Third, discussions in which CoP participants disagreed led towards in-depth conversations, in which collective learning processes were most prominent. By expressing points of view, interesting dialogues unfolded, which led to new perspectives and re-evaluation of beliefs and expectations. This is in line with the idea of McDermott (Citation2000) that when care professionals discuss conflicting opinions, they reflect on the current situation and on their experience, view the topic “through the eyes” of different perspectives, and use those insights so that a new, creative idea can emerge (McDermott, Citation2000). For example, the discussion that arose after one participant claimed that the use of “implementation champions” was a valuable implementation strategy, while someone else experienced this as counterproductive. In the in-depth dialogue that ensued, it became clear what might be crucial conditions for the deployment of these champions. Without this contradiction, this tacit knowledge would probably not have surfaced.

Finally, the interactions in the CoP led to thought experiments in which new ideas came up that participants can benefit from when implementing new methods in their organisations. Such as, for example, writing an implementation plan in advance of each implementation, and the importance of sharing this plan with care professionals and other stakeholders, or the use of coaches who can guide implementation processes.

Limitations

First, although this study touches upon many, in our view, important topics concerning implementation in intellectual disability care, it was not the aim of this study to provide a complete overview. Our focus was on exchanging and collectively learning from tacit implementation knowledge and previous experiences of care professionals and expert-by-experience. Therefore we assume not all relevant topics concerning implementation in general were discussed. For example, topics such as scaling up and sustaining innovations in normal routines of everyday work are known as important in implementation. Although participants did mention this briefly, they did not discuss this in detail, probably because they had little experience with it.

Second, CoP participants had no or very little experience with implementing methods that reduce involuntary care, probably because these methods hardly existed before or are not well-known. Specific determinants concerning implementing such methods may not have surfaced.

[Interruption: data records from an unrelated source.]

Definition VersionEdit_EncodeTo e (dst : bytes) : outcome bytes :=
  let dst := if has_comparator_ e then PutLengthPrefixedSlice (put_tag dst kComparator) (comparator_ e) else dst in
  dst ← (if has_log_number_ e then PutVarint64 (put_tag dst kLogNumber) (log_number_ e) else Ok dst);
  dst ← (if has_prev_log_number_ e then PutVarint64 (put_tag dst kPrevLogNumber) (ve_prev_log_number e) else Ok dst);
  dst ← (if has_next_file_number_ e then PutVarint64 (put_tag dst kNextFileNumber) (ve_next_file_number e) else Ok dst);
  dst ← (if has_last_sequence_ e then PutVarint64 (put_tag dst kLastSequence) (ve_last_sequence e) else Ok dst);
  dst ← put_each put_pointer (compact_pointers_ e) dst;
  dst ← put_each put_deleted (deleted_files_ e) dst;
  put_each put_new_file (new_files_ e) dst.

(** ** DecodeFrom *)

(** [GetLengthPrefixedSlice] of a [Slice], with what is left. *)
Definition get_slice (input : bytes) : option (bytes * bytes) :=
  let '(s, input) := GetLengthPrefixedSlice input in s ← s; Some (s, input).

Definition GetInternalKey (input : bytes) : option (bytes * bytes) := get_slice input.

Definition GetLevel (input : bytes) : option (Z * bytes) :=
  '(v, input) ← GetVarint32 input; if v <? kNumLevels then Some (v, input) else None.

(** The rest and the edit, or the message. *)
Definition decode_field (tag : Z) (input : bytes) e : bytes + (bytes * VersionEdit) :=
  let field (r : option (bytes * VersionEdit)) (msg : string) : bytes + (bytes * VersionEdit) :=
    match r with Some x => inr x | None => inl (str msg) end in
  if tag =? tag_value kComparator then
    field ('(s, input) ← get_slice input; Some (input, SetComparatorName s e)) "comparator name"
  else if tag =? tag_value kLogNumber then
    field ('(n, input) ← GetVarint64 input; Some (input, SetLogNumber n e)) "log number"
  else if tag =? tag_value kPrevLogNumber then
    field ('(n, input) ← GetVarint64 input; Some (input, SetPrevLogNumber n e)) "previous log number"
  else if tag =? tag_value kNextFileNumber then
    field ('(n, input) ← GetVarint64 input; Some (input, SetNextFile n e)) "next file number"
  else if tag =? tag_value kLastSequence then
    field ('(n, input) ← GetVarint64 input; Some (input, edit_SetLastSequence n e)) "last sequence number"
  else if tag =? tag_value kCompactPointer then
    field ('(level, input) ← GetLevel input; '(key, input) ← GetInternalKey input;
           Some (input, SetCompactPointer level key e)) "compaction pointer"
  else if tag =? tag_value kDeletedFile then
    field ('(level, input) ← GetLevel input; '(number, input) ← GetVarint64 input;
           Some (input, DeleteFile level number e)) "deleted file"
  else if tag =? tag_value kNewFile then
    field ('(level, input) ← GetLevel input; '(number, input) ← GetVarint64 input;
           '(file_size, input) ← GetVarint64 input; '(smallest, input) ← GetInternalKey input;
           '(largest, input) ← GetInternalKey input;
           Some (input, add_new_file level (new_file number file_size smallest largest) e)) "new-file entry"
  else inl (str "unknown tag").

Fixpoint decode_loop (fuel : nat) (input : bytes) e : outcome (option bytes * VersionEdit) :=
  match fuel with
  | O => NoFuel
  | S fuel' =>
      match GetVarint32 input with
      | Some (tag, input) =>
          match decode_field tag input e with
          | inr (input, e) => decode_loop fuel' input e
          | inl msg => Ok (Some msg, e)
          end
      | None => Ok (if lengthZ input =? 0 then None else Some (str "invalid tag"), e)
      end
  end.
(** A record that is laid out is given back. *)
Lemma read_frags fuel : forall off begin p b off' l frag pro scratch r,
  (turns off p < fuel)%nat -> frags off begin p b off' -> at_ off (b ++ l) r ->
  (begin = true -> scratch = []) -> 0 <= pro ->
  exists r', read_loop le addr fuel frag (negb begin) pro scratch r = Ok (Some (scratch ++ p), r') /\
    at_ off' l r' /\ dropped r' = dropped r /\ 0 <= last_record_offset_ r'.
Proof.
  induction fuel as [|fuel IH]; intros off begin p b off' l frag pro scratch r Hfuel Hf Hat Hs Hpro; [lia|].
  destruct (read_start _ _ _ _ _ _ _ Hf Hat) as (n & r1 & b1 & off1 & E & Hat1 & Hq & Hf1 & Hfit & Hoff).
  pose proof (turns_start _ _ p Hoff).
  inversion Hf1 as [|off0 begin0 p0 Hend|off0 begin0 p0 b0 off0' Hfit' Hbig av Hrest]; subst; [lia| |].
  - destruct (read_physical_record n _ _ _ _ _ Hat1) as (r2 & E2 & Hat2 & Hq2);
      [done|apply fragment_type_value|]. rewrite E2 in E.
    destruct (read_loop_last fuel frag _ pro scratch _ _ _ E Hs Hpro) as (o & -> & Ho).
    eexists. split; [done|]. split; [by apply at_with_last|]. cbn.
    split; [|done]. by rewrite (proj1 Hq2), (proj1 Hq).
  - rewrite <- app_assoc in Hat1. pose proof (at_range _ _ _ Hat1). pose proof (lengthZ_nonneg p).
    destruct (read_physical_record n _ _ _ _ _ Hat1) as (r2 & E2 & Hat2 & Hq2);
      [rewrite lengthZ_takeZ; unfold av; lia|apply fragment_type_value|]. rewrite E2 in E.
    rewrite lengthZ_takeZ, Z.min_l in Hat2 by (unfold av; lia).
    replace (off1 + (kHeaderSize + av)) with kBlockSize in Hat2 by (unfold av; lia).
    destruct (read_loop_more fuel frag _ pro scratch _ _ _ E Hs Hpro) as (o & -> & Ho).
    pose proof (turns_cut _ _ Hfit' Hbig) as Hcut. fold av in Hcut.
    destruct (IH kBlockSize false (dropZ av p) b0 off' l (takeZ av p) o (scratch ++ takeZ av p) r2)
      as (r' & E' & Hat' & Hd & Hl); [lia|done|done|done|done|].
    cbn [negb] in E'. exists r'. rewrite E', <- app_assoc, takeZ_dropZ. split; [done|]. split; [done|].
    split; [|done]. by rewrite Hd, (proj1 Hq2), (proj1 Hq).
Qed.
(* ===== verification/Arena.v ===== *)
(** * LevelDB: random heights and the arena of the memory table

    The generator of util/random.h and the arena of util/arena.cc. *)

From S2P Require Import Prelude.
From stdpp Require Import base tactics numbers list.
From Stdlib Require Import ZArith Lia.

Open Scope Z_scope.

(** * LevelDB: the random numbers of the skip list (lib/leveldb/util/random.h)

    A multiplicative generator modulo [2^31 - 1] that never divides. *)

Record Random : Type := mkRandom { seed_ : Z }.
Section Random.
Implicit Types r : Random.

Definition Random_new (s : Z) : Random :=
  let seed := Z.land s 0x7fffffff in
  mkRandom (if (seed =? 0) || (seed =? 2147483647) then 1 else seed).

Definition Random_Next r : Z * Random :=
  let M := 2147483647 in
  let A := 16807 in
  let product := u64 (seed_ r * A) in
  let seed := u32 (Z.shiftr product 31 + Z.land product M) in
  let seed := if M <? seed then u32 (seed - M) else seed in
  (seed, mkRandom seed).

(** [n] is an [int], which the modulus converts. *)
Definition Uniform r (n : Z) : outcome (Z * Random) :=
  let '(v, r') := Random_Next r in
  _ ← require (negb (u32 n =? 0));
  Ok (v mod u32 n, r').

Definition OneIn r (n : Z) : outcome (bool * Random) :=
  '(v, r') ← Uniform r n; Ok (v =? 0, r').

(** [1 << m] is an [int]. *)
Definition Skewed r (max_log : Z) : outcome (Z * Random) :=
  '(m, r') ← Uniform r (max_log + 1);
  _ ← require (m <? 31);
  Uniform r' (Z.shiftl 1 m).

(** ** The generator is multiplication modulo a prime *)

Definition seed_ok (s : Z) : Prop := 1 <= s < 2 ^ 31 - 1.

Lemma Random_new_ok s : seed_ok (seed_ (Random_new s)).
Proof.
  unfold Random_new, seed_ok. cbn [seed_].
  change 0x7fffffff with (2 ^ 31 - 1). rewrite land_ones_mod by lia.
  pose proof (Z.mod_pos_bound s (2 ^ 31)).
  destruct (Z.eqb_spec (s mod 2 ^ 31) 0), (Z.eqb_spec (s mod 2 ^ 31) (2 ^ 31 - 1)); cbn [orb]; lia.
Qed.

Lemma seed_product_nonzero s : seed_ok s -> (s * 16807) mod (2 ^ 31 - 1) <> 0.
Proof.
  intros Hs E. apply Z.mod_divide in E; [|lia]. rewrite Z.mul_comm in E.
  apply Z.gauss in E; [|done].
  apply Z.divide_pos_le in E; unfold seed_ok in Hs; lia.
Qed.

Lemma Random_Next_spec r :
  seed_ok (seed_ r) ->
  Random_Next r = ((seed_ r * 16807) mod (2 ^ 31 - 1), mkRandom ((seed_ r * 16807) mod (2 ^ 31 - 1))) /\
  seed_ok ((seed_ r * 16807) mod (2 ^ 31 - 1)).
Proof.
  intros Hs. pose proof (seed_product_nonzero _ Hs) as Hnz. unfold seed_ok in *.
  set (p := seed_ r * 16807) in *.
  assert (Hp : 0 <= p < (2 ^ 31 - 1) * 16807) by lia.
  pose proof (Z.mod_pos_bound p (2 ^ 31 - 1)).
  split; [|lia].
  unfold Random_Next. fold p. rewrite u64_small by lia.
  change 2147483647 with (2 ^ 31 - 1). rewrite land_ones_mod, Z.shiftr_div_pow2 by lia.
  pose proof (Z.div_mod p (2 ^ 31)) as Hdm. pose proof (Z.mod_pos_bound p (2 ^ 31)).
  assert (0 <= p / 2 ^ 31 < 16807).
  { split; [apply Z.div_pos; lia|apply Z.div_lt_upper_bound; lia]. }
  rewrite u32_small by lia.
  assert (E : p mod (2 ^ 31 - 1) = (p / 2 ^ 31 + p mod 2 ^ 31) mod (2 ^ 31 - 1)).
  { rewrite Hdm at 1 by lia.
    replace (2 ^ 31 * (p / 2 ^ 31) + p mod 2 ^ 31)
      with (p / 2 ^ 31 + p mod 2 ^ 31 + (p / 2 ^ 31) * (2 ^ 31 - 1)) by lia.
    by rewrite Z.mod_add by lia. }
  rewrite E in *. destruct (Z.ltb_spec (2 ^ 31 - 1) (p / 2 ^ 31 + p mod 2 ^ 31)).
  - rewrite u32_small by lia.
    replace ((p / 2 ^ 31 + p mod 2 ^ 31) mod (2 ^ 31 - 1))
      with (p / 2 ^ 31 + p mod 2 ^ 31 - (2 ^ 31 - 1)); [done|].
    apply Z.mod_unique_pos with 1; lia.
  - rewrite (Z.mod_small (_ + _)); [done|].
    assert (p / 2 ^ 31 + p mod 2 ^ 31 <> 2 ^ 31 - 1); [|lia].
    intros Eq. apply Hnz. rewrite Eq. apply Z.mod_same. lia.
Qed.
End Random.

(** * LevelDB: the arena (lib/leveldb/util/arena.h, arena.cc)

    Memory of a memory table is taken from blocks of 4 KB.  A pointer is a
    block and an offset in it; [base] gives the addresses of the blocks.
    [new char[n]] succeeds. *)

Definition arena_kBlockSize : Z := 4096.

Abbreviation pointer := (nat * Z)%type.

(** [blocks_]: the sizes of the blocks. *)
Record Arena : Type := mkArena
  { alloc_ptr_ : option pointer; alloc_bytes_remaining_ : Z; blocks_ : list Z; blocks_memory_ : Z }.
Implicit Types a : Arena.

Definition Arena_new : Arena := mkArena None 0 [] 0.

Section Arena.
Context (base : nat -> Z).

Definition AllocateNewBlock a (block_bytes : Z) : pointer * Arena :=
  ((length (blocks_ a), 0),
   mkArena (alloc_ptr_ a) (alloc_bytes_remaining_ a) (blocks_ a ++ [block_bytes])
     (u64 (blocks_memory_ a + block_bytes))).

Definition AllocateFallback a (bytes : Z) : pointer * Arena :=
  if arena_kBlockSize / 4 <? bytes then AllocateNewBlock a bytes
  else
    let '(p, a1) := AllocateNewBlock a arena_kBlockSize in
    (p, mkArena (Some (p.1, p.2 + bytes)) (u64 (arena_kBlockSize - bytes)) (blocks_ a1) (blocks_memory_ a1)).

(** [alloc_ptr_ += n], of which the old value or what comes [slop] behind it is
    returned. *)
Definition bump a (slop n : Z) : outcome (pointer * Arena) :=
  p ← in_bounds (alloc_ptr_ a);
  Ok ((p.1, p.2 + slop),
      mkArena (Some (p.1, p.2 + n)) (u64 (alloc_bytes_remaining_ a - n)) (blocks_ a) (blocks_memory_ a)).

Definition Allocate a (bytes : Z) : outcome (pointer * Arena) :=
  _ ← assert_ (0 <? bytes);
  if bytes <=? alloc_bytes_remaining_ a then bump a 0 bytes else Ok (AllocateFallback a bytes).

Definition address (p : pointer) : Z := base p.1 + p.2.

Definition AllocateAligned a (bytes : Z) : outcome (pointer * Arena) :=
  let align := 8 in
  let current_mod := Z.land (match alloc_ptr_ a with Some p => address p | None => 0 end) (align - 1) in
  let slop := if current_mod =? 0 then 0 else align - current_mod in
  let needed := u64 (bytes + slop) in
  '(result, a1) ← (if needed <=? alloc_bytes_remaining_ a then bump a slop needed
                   else Ok (AllocateFallback a bytes));
  _ ← assert_ (Z.land (address result) (align - 1) =? 0);
  Ok (result, a1).

(** [capacity] is that of the vector of blocks. *)
Definition MemoryUsage a (capacity : Z) : Z := u64 (blocks_memory_ a + u64 (capacity * 8)).
End Arena.

(** ** What is allocated lies in a block and does not overlap *)

(** A region: where it starts and its size. *)
Abbreviation region := (pointer * Z)%type.

Definition in_block (blocks : list Z) (r : region) : Prop :=
  exists size, blocks !! r.1.1 = Some size /\ 0 <= r.1.2 /\ 0 <= r.2 /\ r.1.2 + r.2 <= size.

Definition apart (r s : region) : Prop :=
  r.1.1 <> s.1.1 \/ r.1.2 + r.2 <= s.1.2 \/ s.1.2 + s.2 <= r.1.2.

(** The free part of the current block. *)
Definition free_region a : option region :=
  p ← alloc_ptr_ a; Some (p, alloc_bytes_remaining_ a).

Record arena_ok a (rs : list region) : Prop := {
  ao_in : Forall (in_block (blocks_ a)) rs;
  ao_apart : ForallOrdPairs apart rs;
  ao_rem : 0 <= alloc_bytes_remaining_ a < 2 ^ 64;
  ao_free : match free_region a with
            | Some f => in_block (blocks_ a) f /\ Forall (apart f) rs
            | None => alloc_bytes_remaining_ a = 0
            end
}.

Lemma apart_sym r s : apart r s -> apart s r.
Proof. unfold apart. intuition. Qed.

Lemma Arena_new_ok : arena_ok Arena_new [].
Proof. split; cbn; repeat constructor; lia. Qed.

Lemma in_block_app blocks more r : in_block blocks r -> in_block (blocks ++ more) r.
Proof. intros (size & Hl & ?). exists size. split; [by apply lookup_app_l_Some|done]. Qed.

Lemma apart_new_block blocks r s : in_block blocks r -> s.1.1 = length blocks -> apart s r.
Proof. intros (size & Hl & _) E. left. rewrite E. intros Eq. rewrite <- Eq in Hl. apply lookup_lt_Some in Hl. lia. Qed.

Lemma bump_ok a rs slop n bytes :
  arena_ok a rs -> 0 <= slop -> 0 <= bytes -> n = slop + bytes -> 0 < n -> n <= alloc_bytes_remaining_ a ->
  exists p a1, bump a slop n = Ok (p, a1) /\ arena_ok a1 ((p, bytes) :: rs) /\
    exists q, alloc_ptr_ a = Some q /\ p = (q.1, q.2 + slop).
Proof.
  intros [Hin Hap Hrem Hfree] Hs Hb -> Hn Hle. unfold bump, free_region in *.
  destruct (alloc_ptr_ a) as [q|] eqn:Eq; cbn [mbind option_bind] in Hfree; [|lia].
  destruct Hfree as [(size & Hl & ? & ? & Hsz) Hfa]. cbn [fst snd] in *. cbn [in_bounds mbind outcome_bind].
  do 2 eexists. split; [done|]. split; [|by exists q]. rewrite u64_small by lia.
  assert (Hnew : in_block (blocks_ a) (q.1, q.2 + slop, bytes)).
  { exists size. cbn. split; [done|lia]. }
  split; cbn [blocks_ alloc_bytes_remaining_].
  - by constructor.
  - constructor; [|done]. eapply Forall_impl; [exact Hfa|]. intros r. unfold apart. cbn. lia.
  - lia.
  - unfold free_region. cbn. split; [exists size; cbn; split; [done|lia]|].
    constructor; [unfold apart; cbn; lia|].
    eapply Forall_impl; [exact Hfa|]. intros r. unfold apart. cbn. lia.
Qed.

Lemma AllocateFallback_ok a rs bytes :
  arena_ok a rs -> 0 < bytes -> exists p a1,
    AllocateFallback a bytes = (p, a1) /\ arena_ok a1 ((p, bytes) :: rs) /\ p.2 = 0.
Proof.
  intros [Hin Hap Hrem Hfree] Hb. unfold AllocateFallback, AllocateNewBlock, arena_kBlockSize.
  assert (Hold : forall more, Forall (in_block (blocks_ a ++ more)) rs).
  { intros more. eapply Forall_impl; [exact Hin|]. intros r. apply in_block_app. }
  assert (Hnew : forall o n, Forall (apart (length (blocks_ a), o, n)) rs).
  { intros o n. eapply Forall_impl; [exact Hin|]. intros r Hr. by eapply apart_new_block. }
  destruct (Z.ltb_spec (4096 / 4) bytes) as [Hbig|Hsmall]; cbn [fst snd alloc_ptr_ blocks_ blocks_memory_].
  - do 2 eexists. split; [done|]. split; [|done]. split; cbn [blocks_ alloc_bytes_remaining_].
    + constructor; [|done]. exists bytes. cbn. split; [by apply list_lookup_middle|lia].
    + by constructor.
    + done.
    + unfold free_region in *. cbn [alloc_ptr_ alloc_bytes_remaining_]. destruct (alloc_ptr_ a); cbn in *; [|done].
      destruct Hfree as [Hf Hfa]. split; [by apply in_block_app|]. constructor; [|done].
      by eapply apart_sym, apart_new_block.
  - change (4096 / 4) with 1024 in Hsmall. do 2 eexists. split; [done|]. split; [|done].
    rewrite u64_small by lia. split; cbn [blocks_ alloc_bytes_remaining_].
    + constructor; [|done]. exists 4096. cbn. split; [by apply list_lookup_middle|lia].
    + by constructor.
    + lia.
    + unfold free_region. cbn. split; [exists 4096; cbn; split; [by apply list_lookup_middle|lia]|].
      constructor; [unfold apart; cbn; lia|]. apply Hnew.
Qed.

Lemma Allocate_ok a rs bytes :
  arena_ok a rs -> 0 < bytes -> exists p a1, Allocate a bytes = Ok (p, a1) /\ arena_ok a1 ((p, bytes) :: rs).
Proof.
  intros Ha Hb. unfold Allocate. rewrite bind_assert by by apply Z.ltb_lt.
  destruct (Z.leb_spec bytes (alloc_bytes_remaining_ a)).
  - edestruct (bump_ok a rs 0 bytes bytes) as (p & a1 & E & Hok & _); try done; [lia|]. eauto.
  - destruct (AllocateFallback_ok a rs bytes Ha Hb) as (p & a1 & -> & Hok & _). eauto.
Qed.

(** Blocks are aligned as [new] aligns them. *)
Lemma AllocateAligned_ok base a rs bytes :
  (forall b, base b mod 8 = 0) ->
  arena_ok a rs -> 0 < bytes < 2 ^ 63 -> exists p a1,
    AllocateAligned base a bytes = Ok (p, a1) /\ arena_ok a1 ((p, bytes) :: rs) /\ address base p mod 8 = 0.
Proof.
  intros Hbase Ha Hb. unfold AllocateAligned.
  assert (Hmod : forall z, Z.land z (8 - 1) = z mod 8) by (intros z; by apply (land_ones_mod z 3)).
  set (addr := match alloc_ptr_ a with Some p => address base p | None => 0 end).
  rewrite !Hmod.
  pose proof (Z.mod_pos_bound addr 8).
  set (slop := if addr mod 8 =? 0 then 0 else 8 - addr mod 8).
  assert (Hslop : 0 <= slop < 8 /\ (addr + slop) mod 8 = 0).
  { unfold slop. destruct (Z.eqb_spec (addr mod 8) 0) as [E|E]; [rewrite Z.add_0_r; lia|].
    split; [lia|]. rewrite Z.add_mod, (Z.mod_small (8 - _)) by lia. by rewrite Zplus_minus. }
  rewrite u64_small by lia.
  assert (exists p a1, (if bytes + slop <=? alloc_bytes_remaining_ a then bump a slop (bytes + slop)
      else Ok (AllocateFallback a bytes)) = Ok (p, a1) /\ arena_ok a1 ((p, bytes) :: rs) /\
      address base p mod 8 = 0) as (p & a1 & -> & Hok & Hal).
  { destruct (Z.leb_spec (bytes + slop) (alloc_bytes_remaining_ a)).
    - destruct (bump_ok a rs slop (bytes + slop) bytes) as (p & a1 & E & Hok & q & Hq & Ep); try (done || lia).
      exists p, a1. split; [done|]. split; [done|]. unfold addr in Hslop. rewrite Hq in Hslop.
      rewrite Ep. unfold address in *. cbn [fst snd]. rewrite Z.add_assoc. apply Hslop.
    - destruct (AllocateFallback_ok a rs bytes Ha) as (p & a1 & -> & Hok & E); [lia|].
      exists p, a1. split; [done|]. split; [done|]. unfold address. rewrite E, Z.add_0_r. apply Hbase. }
  cbn [mbind outcome_bind]. rewrite Hmod, Hal, bind_assert by done. eauto.
Qed.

Third, the main purpose of this study was to gain insights in tacit knowledge and experiences, and not to address collective learning processes explicitly. This allowed us to only explore the data for this purpose, without being able to conduct an in-depth investigation of collective learning processes in the CoP.

Conclusion

Two CoP were set up with the aim to prepare for implementing methods that reduce involuntary care. Exchanging tacit knowledge, and experiences with implementation in intellectual disability care, by managers, support and policy staff, experts-by-experience and researchers revealed implementation insights that may be useful in future implementation. Relevant themes were implementation of methods in line with the CCA, a quality of care dilemma, implementation determinants, organisational context, change in organisational culture, and implementation plans and strategies. These insights and knowledge are valuable for policymakers, managers, and implementation coaches setting out implementation pathways in intellectual disability care organisations.

Setting up a CoP in which participants share a common goal, and exchange tacit knowledge, perspectives, and prior experiences is considered a promising way to collectively learn about implementation in intellectual disability care. Employing such a method may be relevant in light of the limited evidence base for implementation strategies in this field, especially for high-stakes issues such as involuntary care.

Disclosure statement

No potential conflict of interest was reported by the author(s).

Additional information

Funding

This work was supported by Scientific Research Foundation’s Heeren Loo [grant number 2190200]; ZonMw [grant number 80-84500-98-402].